Consumer Reports White Paper: Funding the Road Ahead Policies and Principles for Transportation Funding

Executive Summary: 

Funding roads in the U.S. has become increasingly difficult due to rising road construction costs, reduced revenues from state and federal gas taxes, and policymakers’ reluctance to raise the federal gas tax and to reform an outdated funding model. The federal gas tax, unchanged since 1993, has lost roughly 81% of its purchasing power, driven largely by increases in the costs to build and repair roads. The cost of building and maintaining public roads has increased not only due to inflation but also due to limited staffing capacity of government agencies and limited competition in government construction contracts, leaving critical infrastructure in disarray. 

As cleaner, more fuel-efficient vehicles enter the market, further eroding revenues based on gas consumption, Congress will face increasing pressure to explore alternatives to the federal gas tax. In response to a rapidly shifting vehicle fleet, state lawmakers are also struggling with how to maintain road funding revenues while experimenting with new revenue collection strategies. Policymakers must also reevaluate the continued system of subsidizing heavy-duty vehicle travel if these vehicle classes are going to pay closer to their fair share relative to their impact on road deterioration.

This paper lays out a set of five key principles that policymakers should consider when evaluating the equity and viability of proposed road funding approaches. It then reviews five prominent road funding strategies—annual taxes on electric vehicle (EV) registrations, pay-per-mile charges (vehicle miles traveled fees), taxes on public EV charging, toll roads, and General Fund transfers—and evaluates their impact on consumers and their alignment with CR’s policy principles. By using this set of principles as a guide, policymakers can better design transportation funding strategies that deliver revenue stability while improving equity and limiting negative impacts on consumers or other vulnerable populations. 

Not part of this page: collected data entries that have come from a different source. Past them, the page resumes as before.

(** An accepted frontier closure has terms that sum exactly to its
    optimized total, and its limiting burden is decided: none exactly when
    every term is zero, and otherwise the first of the largest terms with its
    absolute amount and its share of the baseline in lowest terms. *)
Theorem frontier_burden_exact (baseline optimized p q r : N) (f : FrontierClosure) :
  FrontierClosure_new baseline optimized p q r = Ok f -> closure_widths f ->
  closure_holds f = true /\
  sum_of (frontier_term f) FrontierTerm_ALL = fc_optimized_total f /\
  match largest_limiting_burden f with
  | None => False
  | Some None => forall t, frontier_term f t = 0
  | Some (Some b) => 0 < lb_absolute b /\ first_largest f FrontierTerm_ALL b
  end.
Proof.
  intros Hn Hw. unfold FrontierClosure_new in Hn. rewrite reject_Ok in Hn. destruct Hn as [Hb Hn].
  apply bind_Ok_inv in Hn as (s & Hs & Hn). rewrite guard_Ok in Hn. destruct Hn as [He [= <-]].
  apply ok_or_Ok_inv in Hs. breflect. subst s.
  assert (Hsum : optimized = p + q + r).
  { unfold term_sum in Hs. destruct (checked_add_u64 p q) as [pq|] eqn:Hpq; [|done]. cbn in Hs.
    apply checked_add_u64_exact in Hpq as [-> _]. by apply checked_add_u64_exact in Hs as [-> _]. }
  split_and!; [unfold closure_holds; cbn; by rewrite bool_decide_true|cbn; lia|].
  set (f := mkFrontier baseline optimized p q r) in *. assert (Hpos : 0 < fc_baseline_total f) by (cbn; lia).
  unfold largest_limiting_burden, FrontierTerm_ALL.
  destruct (campaign_reduce_spec (frontier_term f Preparation) (fc_baseline_total f)) as (nt & Hnt & Hlow);
    [apply Hw|split; [done|apply Hw]|].
  assert (Hfirst : burden_loop f [Preparation; PreparedPath; NoveltyFallback] None =
    burden_loop f [PreparedPath; NoveltyFallback] (Some (mkBurden Preparation nt (frontier_term f Preparation)))).
  { change (burden_loop f [Preparation; PreparedPath; NoveltyFallback] None) with
      (n ← normalized_term f Preparation;
       burden_loop f [PreparedPath; NoveltyFallback] (Some (mkBurden Preparation n (frontier_term f Preparation)))).
    unfold normalized_term at 1, frontier_reduce. by rewrite Hnt. }
  rewrite Hfirst. destruct (burden_loop_spec f Hpos Hw [PreparedPath; NoveltyFallback] [Preparation]
    (mkBurden Preparation nt (frontier_term f Preparation))) as (b' & Hb' & Hfl).
  - split; [done|]. intros t ->%list_elem_of_singleton. split; cbn; lia.
  - intros t Ht t' ->%list_elem_of_singleton. by destruct t; cbn; [apply elem_of_cons in Ht as [?|Ht]; [done|]; apply list_elem_of_singleton in Ht|..].
  - done.
  - by left.
  - repeat constructor.
  - rewrite Hb'. cbn [mbind option_bind].
    destruct (N.eqb_spec (lb_absolute b') 0) as [Hz|Hz]; [|split; [lia|done]].
    intros t. destruct (proj2 Hfl t) as [Hle _]; [|lia]. apply list_elem_of_In. destruct t; vm_compute; tauto.
Qed.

Throughout this paper, it will become clear that there is no perfect suite of policies that can adequately address all principles put forward, and it will be up to policymakers to weigh the benefits and drawbacks of each funding approach. To illustrate the imperfections across funding approaches, we have created a matrix weighing the alignment of each policy principle to the primary funding strategies discussed in this paper.